Where are the fish and what is being done about it?

These are questions members of The Adams River Salmon Society would like to discuss with a wide variety of stakeholders.

In a letter to North Okanagan-Shuswap MP Mel Arnold, directors on the society’s board submitted their concerns with the decrease in reproducing salmon in the Adams River Watershed and related river systems.

The letter points out the Shuswap regional sockeye spawning grounds are the largest in North America and the dominant-year “Salute to the Sockeye” is the largest event that the Department of Fisheries and Oceans participates in.

“We realize there are multiple factors to consider with respect to the above, but we would like to direct your attention to the possible epidemiological threat posed by Pacific fish farms,” states the letter which was written to Arnold prior to the vote on Bill C-228. “We feel the government must take a stand against any program that can pose further threat to the Salmon fishery.”
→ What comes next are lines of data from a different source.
Record world_ok (w : World) : Prop := {
  wok_conn l c : w_clients w !! l = Some c -> is_Some (w_conns w !! c_msc c);
  wok_inj l l' c c' :
    w_clients w !! l = Some c -> w_clients w !! l' = Some c' -> c_msc c = c_msc c' -> l = l';
  wok_SClient s sc l : w_conns w !! s = Some sc -> sc_UserData sc = UD_SClient l ->
    l = s /\ forall l' c, w_clients w !! l' = Some c -> c_msc c <> s;
  wok_Client s sc l : w_conns w !! s = Some sc -> sc_UserData sc = UD_Client l ->
    exists c, w_clients w !! l = Some c /\ c_msc c = s;
  wok_clientM id l : w_clientM w !! id = Some l ->
    is_client w id l /\ l ∈ monitors (w_tasks w);
  wok_rooms : rm_wf (w_rooms w);
  wok_member r id l : rm_lookup (w_rooms w) r id = Some l -> is_client w id l;
  wok_tasks t : t ∈ w_tasks w -> is_Some (w_clients w !! task_client t);
  wok_NoDup : NoDup (monitors (w_tasks w));
  wok_q l c : w_clients w !! l = Some c -> c_q c = false <-> l ∈ monitors (w_tasks w);
  wok_LoginUsers : ni_LoginUsers (w_info w) = to_int32 (len (monitors (w_tasks w)));
  wok_queue l c m : w_clients w !! l = Some c -> m ∈ c_queue c -> is_Some (w_msgs w !! m);
  wok_cache m msg : w_msgs w !! m = Some msg -> cache_ok msg;
  wok_mqg : mqg_wf (w_mqg w);
}.

End Invariant.

(** * Lemmas *)

Section Frames.
Context `{HB : BDMsg, HN : Net, HZ : Zlib}.

Lemma is_client_fields (w w' : World) id l :
  (forall l c, w_clients w !! l = Some c ->
     exists c', w_clients w' !! l = Some c' /\ c_ID c' = c_ID c) ->
  is_client w id l -> is_client w' id l.
Proof. intros Hf (c & Hc & <-). destruct (Hf l c Hc) as (c' & ? & ?). by exists c'. Qed.

(** A connection may change in any way that leaves its user data. *)
Lemma world_ok_on_conn l f w :
  (forall c, sc_UserData (f c) = sc_UserData c) -> world_ok w -> world_ok (on_conn l f w).
Proof.
  intros Hf Hw. constructor; cbn; try apply Hw.
  - intros l' c Hc. rewrite lookup_alter. case_decide; [|by eapply wok_conn].
    subst. destruct (wok_conn w Hw _ _ Hc) as [x ->]. by eexists.
  - intros s sc l' Hs. rewrite lookup_alter in Hs. case_decide; [|by eapply wok_SClient].
    apply fmap_Some in Hs as (sc' & Hs & ->). subst. rewrite Hf. by eapply wok_SClient.
  - intros s sc l' Hs. rewrite lookup_alter in Hs. case_decide; [|by eapply wok_Client].
    apply fmap_Some in Hs as (sc' & Hs & ->). subst. rewrite Hf. by eapply wok_Client.
Qed.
Adams River Salmon Society chair Don Paterson says the group was disappointed that while members were advised in October that Arnold’s office had received the letter, the MP did not respond further.
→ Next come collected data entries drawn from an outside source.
(* ===== verification/Utils.v ===== *)
(** Small helpers: common/utility/time.go, connectsvc/utils.go, and the accessor
and the conversion of connectsvc/client.go that nothing calls at present. *)

From Stdlib Require Import Floats.SpecFloat.
From S2P Require Import Prelude GoText Json GoTime Protocol Room ToCompute Config Token Rpc State Client.
Local Open Scope Z_scope.

(** * Times *)

(** [NowInMS] at [now] nanoseconds since 1970. *)
Definition NowInMS (now : Z) : Z :=
  to_int64 (to_int64 (unix now * 1000) + Z.quot (now mod 1000000000) 1000000).

(** [time.Unix(sec, nsec)], as seconds and nanoseconds within the second. *)
Definition time_Unix (sec nsec : Z) : Z * Z :=
  if (nsec <? 0) || (1000000000 <=? nsec) then
    let n := Z.quot nsec 1000000000 in
    let sec := to_int64 (sec + n) in
    let nsec := nsec - n * 1000000000 in
    if nsec <? 0 then (to_int64 (sec - 1), nsec + 1000000000) else (sec, nsec)
  else (sec, nsec).

(** [timeFormat]; [Format] is [Time.Format] in the local zone. *)
Definition timeFormat (Format : Z * Z -> string -> string) (millis : Z) (format : string) : string :=
  let goTime := time_Unix (Z.quot millis 1000) (to_int64 (Z.rem millis 1000 * 1000000)) in
  Format goTime format.

(** * Clients *)

Definition MSC (c : Client) : loc := c_msc c.

(** What the parameter of [intValue] can hold: a float64, a number of
encoding/json, anything else with its text. *)
Inductive interface :=
  | IFloat (x : spec_float)
  | INumber (lit : string)
  | IOther (text : string).

(** [int64(x)] where the result is not in range, as amd64 answers. *)
Definition float_int64 (x : spec_float) : Z :=
  match x with
  | S754_zero _ => 0
  | S754_finite _ _ _ =>
      let z := f_trunc x in if (- 2 ^ 63 <=? z) && (z <? 2 ^ 63) then z else - 2 ^ 63
  | _ => - 2 ^ 63
  end.

(** [json.Number.Int64], i.e. [strconv.ParseInt(lit, 10, 64)]. *)
Definition number_Int64 (lit : string) : Z * option error :=
  let digits := match expect 43 lit with Some s => s | None => lit end in
  match parse_int digits with
  | None => (0, Some (EText (String.append "invalid syntax: " lit)))
  | Some z =>
      if z <? - 2 ^ 63 then (- 2 ^ 63, Some (EText (String.append "value out of range: " lit)))
      else if 2 ^ 63 <=? z then (2 ^ 63 - 1, Some (EText (String.append "value out of range: " lit)))
      else (z, None)
  end.

Definition intValue (o : interface) : Z * option error :=
  match o with
  | IFloat x => (float_int64 x, None)
  | INumber lit => number_Int64 lit
  | IOther text => (0, Some (EText (String.append "cannot convert " (String.append text " to int64"))))
  end.

(** * Properties *)

(** The two ways the program has to tell the milliseconds since 1970, from seconds
and a rest and from nanoseconds, agree at every time from then until the
nanoseconds leave 64 bits. *)
Theorem NowInMS_millis now : 0 <= now < 2 ^ 63 -> NowInMS now = millis now.
Proof.
  intros Hn. unfold NowInMS, millis, unix.
  assert (0 <= now / 1000000000 * 1000 < 2 ^ 62) by (Z.div_mod_to_equations; lia).
  pose proof (Z.mod_pos_bound now 1000000000 ltac:(lia)).
  rewrite (to_int64_id (_ / _ * _)) by lia.
  rewrite !Z.quot_div_nonneg by lia.
  assert (0 <= now mod 1000000000 / 1000000 < 1000) by (split; [apply Z.div_pos; lia|apply Z.div_lt_upper_bound; lia]).
  rewrite to_int64_id by lia. Z.div_mod_to_equations. lia.
Qed.

(** The instant that is formatted is the one asked for, to the millisecond, also
before 1970: nothing overflows and the nanoseconds are within their second. *)
Theorem timeFormat_instant Format millis format :
  - 2 ^ 63 <= millis < 2 ^ 63 ->
  exists sec nsec, timeFormat Format millis format = Format (sec, nsec) format /\
    0 <= nsec < 1000000000 /\ sec * 1000000000 + nsec = millis * 1000000.
Proof.
  intros Hm. unfold timeFormat.
  pose proof (Z.quot_rem' millis 1000) as E. pose proof (Z.rem_bound_abs millis 1000 ltac:(lia)) as Hb.
  set (s := Z.quot millis 1000) in *. set (r := Z.rem millis 1000) in *.
  assert (to_int64 (r * 1000000) = r * 1000000) as -> by (apply wrap_s_id; lia).
  unfold time_Unix. destruct (_ || _) eqn:C.
  - assert (Z.quot (r * 1000000) 1000000000 = 0) as ->.
    { destruct (Z.leb_spec 0 r).
      - apply Z.quot_small. lia.
      - replace (r * 1000000) with (- (- r * 1000000)) by lia. rewrite Z.quot_opp_l, Z.quot_small by lia. lia. }
    rewrite Z.mul_0_l, Z.sub_0_r, Z.add_0_r. assert (to_int64 s = s) as -> by (apply wrap_s_id; lia).
    replace (r * 1000000 <? 0) with true by lia.
    assert (to_int64 (s - 1) = s - 1) as -> by (apply wrap_s_id; lia).
    eexists _, _. split; [done|]. lia.
  - eexists _, _. split; [done|]. lia.
Qed.

(** A number that was printed is converted to itself, and a double that stands for a
positive integer of at most 53 bits to that integer. *)
Theorem intValue_exact z x :
  (- 2 ^ 63 <= z < 2 ^ 63 -> intValue (INumber (format_int z)) = (z, None)) /\
  (0 < z < 2 ^ 53 -> f_is x z -> intValue (IFloat x) = (z, None)).
Proof.
  split.
  - intros Hz. unfold intValue, number_Int64. destruct (format_int_head z) as (c & s & E & Hc).
    assert (expect 43 (format_int z) = None) as ->.
    { rewrite E. cbn. unfold is_digit, in_range, char_is in *. rewrite (proj2 (Z.eqb_neq _ _)); [done|lia]. }
    rewrite parse_format_int. replace (z <? - 2 ^ 63) with false by lia. by replace (2 ^ 63 <=? z) with false by lia.
  - intros Hz Hx. pose proof (f_trunc_is x z Hx) as Ht. destruct Hx as (m & e & -> & _). cbn [intValue float_int64].
    rewrite Ht. by replace ((- 2 ^ 63 <=? z) && (z <? 2 ^ 63)) with true by lia.
Qed.

(** * Witnesses *)

Lemma NowInMS_millis_witness : NowInMS 1500000000123456789 = 1500000000123.
Proof. rewrite (NowInMS_millis 1500000000123456789) by lia. reflexivity. Defined.

Lemma timeFormat_instant_witness :
  exists sec nsec, timeFormat (fun t _ => format_int (fst t)) (-1) "15:04:05" = format_int sec /\
    sec * 1000000000 + nsec = -1000000.
Proof.
  destruct (timeFormat_instant (fun t _ => format_int (fst t)) (-1) "15:04:05" ltac:(lia)) as (sec & nsec & H1 & _ & H2).
  exists sec, nsec. split; [exact H1|exact H2].
Defined.
(** ** The turns of the output goroutine *)

(** One turn with a message in the queue: it leaves the queue and its bytes are
written; the other messages keep the bytes they are sent as. *)
Lemma a_iter_turn (w : World) l c m rest msg :
  world_ok w -> w_clients w !! l = Some c -> c_q c = false -> c_queue c = m :: rest ->
  w_msgs w !! m = Some msg ->
  let w' := a_iter l w in
  w_clients w' !! l = Some (set_c_queue (fun _ => rest) c) /\
  w_conns w' = alter (sc_Output MsgTypePush (wire msg)) (c_msc c) (w_conns w) /\
  forall m', wire <$> w_msgs w' !! m' = wire <$> w_msgs w !! m'.
Proof.
  intros Hw Hc Hq Hqueue Hm. cbn zeta. unfold a_iter, a_pop. rewrite Hc, Hq, Hqueue. cbn [head].
  unfold a_output. cbn. rewrite lookup_alter_eq, Hc. cbn. rewrite Hm.
  destruct (tc_Marshal_spec msg (wok_cache w Hw m msg Hm)) as (msg' & -> & _ & Hwire & _). cbn.
  rewrite lookup_alter_eq, Hc. cbn. unfold set_c_queue. rewrite Hqueue. split_and!; [done..|].
  intros m'. rewrite lookup_insert. case_decide as E; [subst m'; rewrite Hm; cbn; by f_equal|done].
Qed.

Lemma a_iter_idle (w : World) l c :
  w_clients w !! l = Some c -> c_q c = true \/ c_queue c = [] ->
  w_clients (a_iter l w) !! l = Some c /\ w_conns (a_iter l w) = w_conns w /\ w_msgs (a_iter l w) = w_msgs w.
Proof.
  intros Hc Hi. unfold a_iter, a_pop. rewrite Hc. destruct (c_q c) eqn:Hq; [done|].
  destruct Hi as [|Hqueue]; [done|]. rewrite Hqueue. cbn. rewrite lookup_alter_eq, Hc. cbn. unfold set_c_queue.
  rewrite Hqueue. cbn. rewrite <-Hqueue. by destruct c.
Qed.

(** As many turns as the queue is long write all of it, in its order. *)
Lemma a_iter_flush `{HL : !BDMsgLaws} n (w : World) l c bs :
  world_ok w -> w_clients w !! l = Some c -> c_q c = false ->
  map (fun m => wire <$> w_msgs w !! m) (c_queue c) = map Some bs -> n = length (c_queue c) ->
  let w' := Nat.iter n (a_iter l) w in
  (exists c', w_clients w' !! l = Some c' /\ c_queue c' = [] /\ c_q c' = false) /\
  w_conns w' = alter (outputs bs) (c_msc c) (w_conns w).
Proof.
  revert w c bs. induction n as [|n IH]; intros w c bs Hw Hc Hq Hbs Hn; cbn zeta.
  - destruct (c_queue c) eqn:E; [|done]. destruct bs; [|done]. split; [by exists c|].
    cbn [Nat.iter]. symmetry. apply alter_id. done.
  - destruct (c_queue c) as [|m rest] eqn:E; [done|]. destruct bs as [|b bs]; [done|].
    cbn in Hbs, Hn. injection Hbs as Hb Hbs. apply fmap_Some in Hb as (msg & Hm & ->).
    destruct (a_iter_turn w l c m rest msg Hw Hc Hq E Hm) as (Hc1 & Hconns & Hwires).
    rewrite Nat.iter_succ_r.
    destruct (IH (a_iter l w) (set_c_queue (fun _ => rest) c) bs) as (Hend & Hout).
    + by apply world_ok_a_iter.
    + done.
    + done.
    + cbn. rewrite <-Hbs. apply map_ext. done.
    + cbn. lia.
    + split; [done|]. rewrite Hout, Hconns. cbn. by rewrite alter_alter_eq.
Qed.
Paterson says the bill, had it passed, would have closed open systems for salmon farms on the West Coast in order to reduce contact between wild and farmed salmon.

While disappointed that Arnold voted against the bill, Paterson says he understands and suspects the reasoning behind Arnold’s vote is that aquaculture is a huge industry in Canada.
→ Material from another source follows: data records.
(* ===== verification/Service.v ===== *)
(** The service (connectsvc/connectsvc.go): the handlers of the five kinds of
messages, the consumer that sends the queued messages to the compute servers,
and the whole server as a transition system over the shared state. *)

From S2P Require Import Prelude GoText Json ProtoDef Protocol ToCompute Room Config Token Rpc State.
From S2P Require Import Client Subscribe Heartbeat Stat.
Local Open Scope Z_scope.

Section Service.
Context `{HB : BDMsg, HN : Net, HG : Gorsa, HZ : Zlib, HP : Proto}.

(** * Handlers

A handler runs on the pumper of a connection [s]. Its result says how it
returns to the package bdmsg: normally, or with a panic it did not recover. *)

(** [p.UserData().( *bdmsg.SClient)] and [p.UserData().( *Client)] *)
Definition user_data (s : loc) (w : World) : UserData :=
  match w_conns w !! s with Some sc => sc_UserData sc | None => UD_nil end.
Definition assert_SClient (s : loc) : M World loc := fun w =>
  match user_data s w with
  | UD_SClient msc => (Ret msc, w)
  | _ => (Panic (PRt TypeAssertion), w)
  end.
Definition assert_Client (s : loc) : M World loc := fun w =>
  match user_data s w with
  | UD_Client c => (Ret c, w)
  | _ => (Panic (PRt TypeAssertion), w)
  end.

Definition Stop (msc : loc) : M World unit := modify (on_conn msc sc_Stop).
Definition client_Stop (c : loc) : M World unit := modify (Close c).
Definition Handshaked (msc : loc) : M World bool :=
  gets (fun w => match w_conns w !! msc with Some sc => sc_Handshaked sc | None => false end).

(** [service.handleRegister] *)
Definition handleRegister (config : ConfigT) (spare : bytes) (now : Z) (s : loc) (m : bytes)
    : M World unit :=
  msc ← assert_SClient s;
  recovering
    (h ← Handshaked msc;
     if (h : bool) then throw (PErr (EDef ErrUnexpected)) else
     let '(register, err) := Register_Unmarshal m zero_Register in
     match err with
     | Some _ => throw (PErr (EDef ErrParameter))
     | None =>
         r ← cm_clientIn config spare now register msc;
         match r with
         | (_, Some _) => throw (PErr (EDef ErrUnexpected))
         | (_, None) => modify (on_conn msc sc_Handshake)
         end
     end)
    (fun _ => Stop msc).

(** [service.handleRefreshToken]: what [refreshToken] returns is ignored. *)
Definition handleRefreshToken (config : ConfigT) (spare : bytes) (now : Z) (s : loc) (m : bytes)
    : M World unit :=
  c ← assert_Client s;
  recovering
    (modify (heartBeat now c) ≫= fun _ =>
     let '(rt, err) := RefreshToken_Unmarshal m zero_RefreshToken in
     match err with
     | Some _ => throw (PErr (EDef ErrParameter))
     | None => refreshToken config spare c (rt_Token rt) ≫= fun _ => mret tt
     end)
    (fun _ => client_Stop c).

(** [service.handleHeartBeat]: the message is not looked at. *)
Definition handleHeartBeat (now : Z) (s : loc) (m : bytes) : M World unit :=
  c ← assert_Client s; modify (heartBeat now c).

(** [s.roomM.clientIn(c, roomId)], with its assignment to [c.roomId]. *)
Definition roomM_clientIn (c : loc) (roomId : string) (w : World) : World :=
  match w_clients w !! c with
  | Some client =>
      let '(rooms, stored) := rm_clientIn (w_rooms w) c (c_ID client) roomId in
      let w := upd_rooms (fun _ => rooms) w in
      match stored with
      | Some r => on_client c (set_c_roomId r) w
      | None => w
      end
  | None => w
  end.

(** [service.handleEnterRoom]: its panic is not recovered. *)
Definition handleEnterRoom (s : loc) (m : bytes) : M World unit :=
  c ← assert_Client s;
  let '(enterRoom, err) := EnterRoom_Unmarshal m zero_EnterRoom in
  match err with
  | Some _ => throw (PErr (EDef ErrParameter))
  | None =>
      modify (roomM_clientIn c (er_RoomId enterRoom)) ≫= fun _ =>
      modify (on_client c (set_c_level (er_Level enterRoom)))
  end.

(** [atomic.AddUint64(&chatMessageCounter, 1)] *)
Definition next_message_id (w : World) : outcome Z * World :=
  let n := wrap_u 64 (w_chatMessageCounter w + 1) in
  (Ret n, set_counters n (w_packedMessageCounter w) w).

(** [messageQueueGroup.Add] *)
Definition group_Add (msg : FromConnectorMessage) (w : World) : outcome unit * World :=
  match mqg_Add (w_mqg w) msg with
  | Ret g => (Ret tt, set_mqg g w)
  | Panic p => (Panic p, w)
  | Stuck => (Stuck, w)
  end.

(** The part of [handleMsg] that depends on the message: the room, the fields
of the message for the compute servers. *)
Definition msg_fields (c : loc) (roomId : string) (t : Z) (m : bytes)
    : M World (string * Z * string * gomap string) :=
  if t =? 1 then
    let '(chat, err) := Chat_Unmarshal m zero_Chat in
    match err with
    | Some _ => throw (PErr (EDef ErrParameter))
    | None =>
        let params : gomap string := Some {["content" := ch_Content chat]} in
        if negb (bool_decide (ch_RoomId chat = "")) && negb (bool_decide (ch_RoomId chat = roomId))
        then modify (roomM_clientIn c (ch_RoomId chat)) ≫= fun _ =>
             mret (ch_RoomId chat, ch_Level chat, ch_Nickname chat, params)
        else mret (roomId, ch_Level chat, ch_Nickname chat, params)
    end
  else mret (roomId, 0, "", None).

(** [service.handleMsg]: [now1] and [now2] are the times of the heartbeat and
of the message; its panics are not recovered. *)
Definition handleMsg (now1 now2 : Z) (s : loc) (t : Z) (m : bytes) : M World unit :=
  c ← assert_Client s;
  modify (heartBeat now1 c) ≫= fun _ =>
  client ← deref (fun w => w_clients w !! c);
  fields ← msg_fields c (c_roomId client) t m;
  let '(roomId, level, nickname, params) := fields in
  id ← next_message_id;
  group_Add {|
    fc_MessageId := format_int id;
    fc_RoomId := roomId;
    fc_UserId := c_ID client;
    fc_Nickname := nickname;
    fc_Time := Z.quot now2 1000000;
    fc_Level := to_int32 level;
    fc_Type := to_int32 t;
    fc_Params := params
  |}.

(** The mux of [newService]. *)
Definition dispatch (config : ConfigT) (spare : bytes) (now1 now2 : Z) (s : loc) (t : Z) (m : bytes)
    : M World unit :=
  if t =? MsgTypeRegister then handleRegister config spare now1 s m
  else if t =? MsgTypeEnterRoom then handleEnterRoom s m
  else if t =? MsgTypeChat then handleMsg now1 now2 s t m
  else if t =? MsgTypeRefreshToken then handleRefreshToken config spare now1 s m
  else if t =? MsgTypeHeartBeat then handleHeartBeat now1 s m
  else mret tt.

(** * The consumer *)

(** A call on the struct [rpcClient], which the callee gets as a copy. *)
Definition on_rpc {A} (f : rpc -> M rpc_env A) : M World A := fun w =>
  let '(r, e) := f (w_rpc w) (w_rpc_env w) in (r, set_rpc (w_rpc w) e w).

(** [consumeEvent]: at most 10000 messages leave the queues, whose rooms are
visited in the order [rooms], and are delivered; panics are recovered. *)
Definition consumeEvent (rooms : list string) : M World unit :=
  recovering
    ((fun w => let '(readyToDeliver, restCount, g) := mqg_DrainTo rooms (w_mqg w) [] 10000 in
               (Ret readyToDeliver, set_mqg g w)) ≫= fun readyToDeliver =>
     on_rpc (fun r => deliver r readyToDeliver) ≫= fun _ => mret tt)
    (fun _ => mret tt).

(** [consume] *)
Definition consume (rooms : list string) : M World unit :=
  modify (fun w => set_counters (w_chatMessageCounter w) (wrap_u 64 (w_packedMessageCounter w + 1)) w)
    ≫= fun _ => consumeEvent rooms.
“I think his aim was to look at the jobs and find some way to also address the concerns about the wild salmon,” says Paterson. “But his job is to hear local concerns and I think there were a fair number of people who wondered whether or not farmed salmon are a danger to the wild salmon.”

Paterson acknowledges there are many other factors involved, including water temperature, pollution, over-fishing, industrial runoff and any other kind of degradation of the rivers.

“There’s a lot to be looked at and Bill C228 was only one facet of it,” he said. “Because he’s our parliamentary rep, we think it’s in everybody’s best interest to be open to discussion involving a lot of stakeholders.”

Arnold meanwhile says he is open to conversing with the salmon society and other stakeholders.

He says that farmed salmon is B.C.’s highest-valued agricultural export and supports more than 5,000 jobs with and economic benefit of more than $1.1 billion – just in B.C.

He says there has been talk that the federal government will introduce a separate aquaculture act outside of the fisheries act.

“That is something that is probably going to be looked at, and that is the interaction between wild salmon and farmed salmon,” Arnold says, noting there needs to be further investigation into the science and the potential of disease and disease transfer. “There have been significant steps in moving and improving some of the fish farms and there’s no definitive proof at this point, but we certainly need to look at the possibility.”

In terms of the number of returning salmon, Arnold says it is baffling that the 2009 Adams Lake late sockeye run was so low that the Cohen commission was struck to investigate fish stocks.

“The following year, the run broke records; it was a 100-year run,” he says. “It’s a $1 billion industry; we’ve seen allegations of (degradation due to) farming and the forest industry on watercourses, and we would never say shut that down in five years.”

But Arnold offers assurances that the matter of decreasing salmon runs is one he will focus on for the rest of his term.